- **ACTIVITY**: For the entries below, the expected answer is the line with "From Stdlib Require", the line with "(** [str.isspace] on", and every line between them, exactly as written, and nothing more.

- **DATA**:

Lemma bind_ok {A B} (m : PyM W A) (k : A -> PyM W B) w w' a :
  m w = (w', Ok a) -> bind m k w = k a w'.
Proof. unfold bind. intros ->. reflexivity. Qed.

Lemma bind_raise {A B} (m : PyM W A) (k : A -> PyM W B) w w' e :
  m w = (w', Raise e) -> bind m k w = (w', Raise e).
Proof. unfold bind. intros ->. reflexivity. Qed.

Lemma bind_ret {A B} (a : A) (k : A -> PyM W B) w :
  bind (ret a) k w = k a w.
Proof. reflexivity. Qed.

Lemma bind_assoc {A B C} (m : PyM W A) (k : A -> PyM W B)
  (h : B -> PyM W C) w :
  bind (bind m k) h w = bind m (fun a => bind (k a) h) w.
Proof. unfold bind. destruct (m w) as [w' [a|e]]; reflexivity. Qed.
Lemma bind_lift_ok {A B} (r : res A) (a : A) (k : A -> PyM W B) w :
  r = Ok a -> bind (lift_res r) k w = k a w.
Proof. intros ->. reflexivity. Qed.

Lemma returns_in_bind {A B} (Q : A -> Prop) (R : B -> Prop) (m : PyM W A) (k : A -> PyM W B) :
  returns_in Q m -> (forall a, Q a -> returns_in R (k a)) -> returns_in R (bind m k).
Proof.
  intros Hm Hk w w' b. unfold bind. destruct (m w) as [w1 [a|e]] eqn:E; [|discriminate].
  apply Hk. exact (Hm _ _ _ E).
Qed.

Lemma returns_in_ret {A} (Q : A -> Prop) (a : A) : Q a -> returns_in Q (ret (W := W) a).
Proof. intros Ha w w' b [= _ <-]. exact Ha. Qed.

Lemma returns_in_true {A} (c : PyM W A) : returns_in (fun _ => True) c.
Proof. intros w w' a _. exact I. Qed.

(** Sequencing after a computation whose result does not matter. *)
Lemma returns_in_seq {A B} (R : B -> Prop) (m : PyM W A) (k : A -> PyM W B) :
  (forall a, returns_in R (k a)) -> returns_in R (bind m k).
Proof. intros Hk. apply (returns_in_bind (fun _ => True)); [apply returns_in_true|auto]. Qed.

Lemma raises_only_bind {A B} (P : exn -> Prop) (m : PyM W A) (k : A -> PyM W B) :
  raises_only P m -> (forall a, raises_only P (k a)) -> raises_only P (bind m k).
Proof.
  intros Hm Hk w. unfold bind. specialize (Hm w).
  destruct (m w) as [w' [a|e]]; [apply Hk|exact Hm].
Qed.

Lemma raises_only_ret {A} (P : exn -> Prop) (a : A) : raises_only P (ret (W := W) a).
Proof. intros w. exact I. Qed.

Lemma raises_only_raise {A} (P : exn -> Prop) (e : exn) : P e -> raises_only (A := A) P (raise (W := W) e).
Proof. intros He w. exact He. Qed.

Lemma raises_only_lift_ok {A} (P : exn -> Prop) (r : res A) (a : A) :
  r = Ok a -> raises_only P (lift_res (W := W) r).
Proof. intros -> w. exact I. Qed.
End MonadLemmas.

#[export] Hint Rewrite @bind_ret @bind_assoc : mkzeo_rw.

(** [step_ok H] rewrites a goal [bind m k w = _] with the equation
    [H : m w = (w', Ok a)] of the first computation. *)
Tactic Notation "step_ok" open_constr(H) := erewrite (bind_ok _ _ _ _ _ H).
Tactic Notation "step_raise" open_constr(H) := erewrite (bind_raise _ _ _ _ _ H).

(** ** Generic string lemmas

    stdpp declares [String.append] [simpl never]; these two equations
    replace [simpl] on appends. *)

Lemma append_nil_l (s : string) : (EmptyString ++ s)%string = s.
Proof. reflexivity. Qed.

Lemma append_cons (c : ascii) (s t : string) :
  (String c s ++ t)%string = String c (s ++ t).
Proof. reflexivity. Qed.

#[export] Hint Rewrite append_nil_l append_cons : mkzeo_rw.

Lemma string_app_assoc (a b c : string) :
  ((a ++ b) ++ c = a ++ (b ++ c))%string.
Proof. induction a as [|x a IH]; rewrite ?append_nil_l, ?append_cons; congruence. Qed.

Lemma string_app_nil_r (a : string) : (a ++ EmptyString)%string = a.
Proof. induction a as [|x a IH]; rewrite ?append_nil_l, ?append_cons; congruence. Qed.

#[export] Hint Rewrite string_app_assoc string_app_nil_r : mkzeo_rw.
(* ===== verification/PyStr.v ===== *)
(** * Python's string builtins called by the module

    The module calls [str.strip] (makefile, line 242 and 244), the
    [in] test and [str.split(':', 1)] (run, lines 185-186), [int] and
    [str] on the port (lines 189 and 192), [%o] and [%r] in its messages
    (lines 245 and 259), and reads files in text mode, which translates
    newlines.  Strings are Rocq [string]s: a character is a code point
    below 256. *)

From Stdlib Require Import ZArith NArith String Ascii List Lia.
From stdpp Require Import base list.
From S2P Require Import Prelude.

Local Open Scope string_scope.

(** ** Whitespace and [str.strip] *)

(** [str.isspace] on a code point below 256: [\t \n \x0b \x0c \r],
    the separators [\x1c]-[\x1f], the space, [\x85] and [\xa0]. *)
Definition is_space (c : ascii) : bool :=
  let n := nat_of_ascii c in
  (((9 <=? n) && (n <=? 13)) || ((28 <=? n) && (n <=? 32))
   || (n =? 133) || (n =? 160))%nat.

Fixpoint lstrip (s : string) : string :=
  match s with
  | EmptyString => EmptyString
  | String c s' => if is_space c then lstrip s' else s
  end.

(** A character is dropped when it is a space and everything after it
    is dropped. *)
Fixpoint rstrip (s : string) : string :=
  match s with
  | EmptyString => EmptyString
  | String c s' =>
      match rstrip s' with
      | EmptyString => if is_space c then EmptyString else str1 c
      | r => String c r
      end
  end.

(** [s.strip()]. *)
Definition strip (s : string) : string := rstrip (lstrip s).

(** ** Characters and membership *)

Abbreviation ascii_eqb := Ascii.eqb (only parsing).

(** [c in s] for a one-character [c]. *)
Fixpoint contains_char (c : ascii) (s : string) : bool :=
  match s with
  | EmptyString => false
  | String x s' => ascii_eqb x c || contains_char c s'
  end.

(** [s.split(c, 1)] when [c in s]: the text before the first [c] and
    the text after it. *)
Fixpoint split_once (c : ascii) (s : string) : option (string * string) :=
  match s with
  | EmptyString => None
  | String x s' =>
      if ascii_eqb x c then Some (EmptyString, s')
      else match split_once c s' with
           | Some (a, b) => Some (String x a, b)
           | None => None
           end
  end.

(** [s.split(c)]: every piece between two separators, empty pieces
    included. *)
Fixpoint split_on (c : ascii) (s : string) : list string :=
  match s with
  | EmptyString => [EmptyString]
  | String x s' =>
      let r := split_on c s' in
      if ascii_eqb x c then EmptyString :: r
      else match r with
           | [] => [str1 x]
           | h :: t => String x h :: t
           end
  end.

(** [sep.join(l)]. *)
Fixpoint join_with (sep : string) (l : list string) : string :=
  match l with
  | [] => EmptyString
  | [x] => x
  | x :: l' => x ++ sep ++ join_with sep l'
  end.

Definition starts_with_char (c : ascii) (s : string) : bool :=
  match s with
  | String x _ => ascii_eqb x c
  | EmptyString => false
  end.

(** Every character of [s] satisfies [p]. *)
Fixpoint all_chars (p : ascii -> bool) (s : string) : bool :=
  match s with
  | EmptyString => true
  | String c s' => p c && all_chars p s'
  end.

(** ** Text-mode reading: universal newlines

    [open(path).read()] turns [\r\n] and a lone [\r] into [\n]. *)
Fixpoint translate_newlines (s : string) : string :=
  match s with
  | EmptyString => EmptyString
  | String c s' =>
      if ascii_eqb c cr_char then
        match s' with
        | String d s'' =>
            if ascii_eqb d nl_char then String nl_char (translate_newlines s'')
            else String nl_char (translate_newlines s')
        | EmptyString => str1 nl_char
        end
      else String c (translate_newlines s')
  end.

(** ** Integers: [str(n)], [%o] and [int(s)]

    [digits_acc b fuel n acc] puts the base-[b] digits of [n], most
    significant first, in front of [acc].  Each step divides by [b >= 2],
    so [N.size n + 1] steps (the bit length) are enough; see
    [digits_acc_enough] below. *)
Fixpoint digits_acc (b : N) (fuel : nat) (n : N) (acc : list N) : list N :=
  match fuel with
  | O => acc
  | S f =>
      let acc' := (n mod b)%N :: acc in
      if (n <? b)%N then acc' else digits_acc b f (n / b)%N acc'
  end.

Definition digits (b n : N) : list N :=
  digits_acc b (S (N.to_nat (N.size n))) n [].

(** The digit characters [0-9a-f]. *)
Definition digit_char (d : N) : ascii :=
  if (d <? 10)%N then ascii_of_N (48 + d) else ascii_of_N (87 + d).

Definition string_of_digits (l : list N) : string :=
  string_of_list_ascii (map digit_char l).

(** [str(z)] with the base [b]: decimal for [str] and [%d], octal for
    [%o], a minus sign before a negative number. *)
Definition show_Z (b : N) (z : Z) : string :=
  if (z <? 0)%Z then "-" ++ string_of_digits (digits b (Z.to_N (- z)))
  else string_of_digits (digits b (Z.to_N z)).

Definition str_of_Z (z : Z) : string := show_Z 10 z.
Definition oct_of_Z (z : Z) : string := show_Z 8 z.

Definition is_digit (c : ascii) : bool :=
  ((48 <=? nat_of_ascii c) && (nat_of_ascii c <=? 57))%nat.

Definition digit_value (c : ascii) : Z := (Z.of_nat (nat_of_ascii c) - 48)%Z.

(** The digits of [int(s)]: at least one digit, an underscore only
    between two digits.  [after_digit] says the previous character was a
    digit. *)
Fixpoint parse_digits (s : string) (acc : Z) (after_digit : bool) : option Z :=
  match s with
  | EmptyString => if after_digit then Some acc else None
  | String c s' =>
      if is_digit c then parse_digits s' (acc * 10 + digit_value c)%Z true
      else if ascii_eqb c "_"%char && after_digit then parse_digits s' acc false
      else None
  end.

(** [int(s)] on a [str]: surrounding whitespace stripped, an optional
    sign, decimal digits.  [None] is the [ValueError]. *)
Definition py_int (s : string) : option Z :=
  match strip s with
  | String c s' =>
      if ascii_eqb c "-"%char then option_map Z.opp (parse_digits s' 0 false)
      else if ascii_eqb c "+"%char then parse_digits s' 0 false
      else parse_digits (String c s') 0 false
  | EmptyString => None
  end.

(** ** [repr] of a [str] *)

(** Code points [repr] escapes as [\xhh]: the controls, [\x7f], the
    C1 controls with [\xa0], and the soft hyphen [\xad]. *)
Definition repr_hex (c : ascii) : bool :=
  let n := nat_of_ascii c in
  ((n <? 32) || (n =? 127) || ((128 <=? n) && (n <=? 160)) || (n =? 173))%nat.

- **YOUR SOLUTION**:
From Stdlib Require Import ZArith NArith String Ascii List Lia.
From stdpp Require Import base list.
From S2P Require Import Prelude.

Local Open Scope string_scope.

(** ** Whitespace and [str.strip] *)

(** [str.isspace] on a code point below 256: [\t \n \x0b \x0c \r],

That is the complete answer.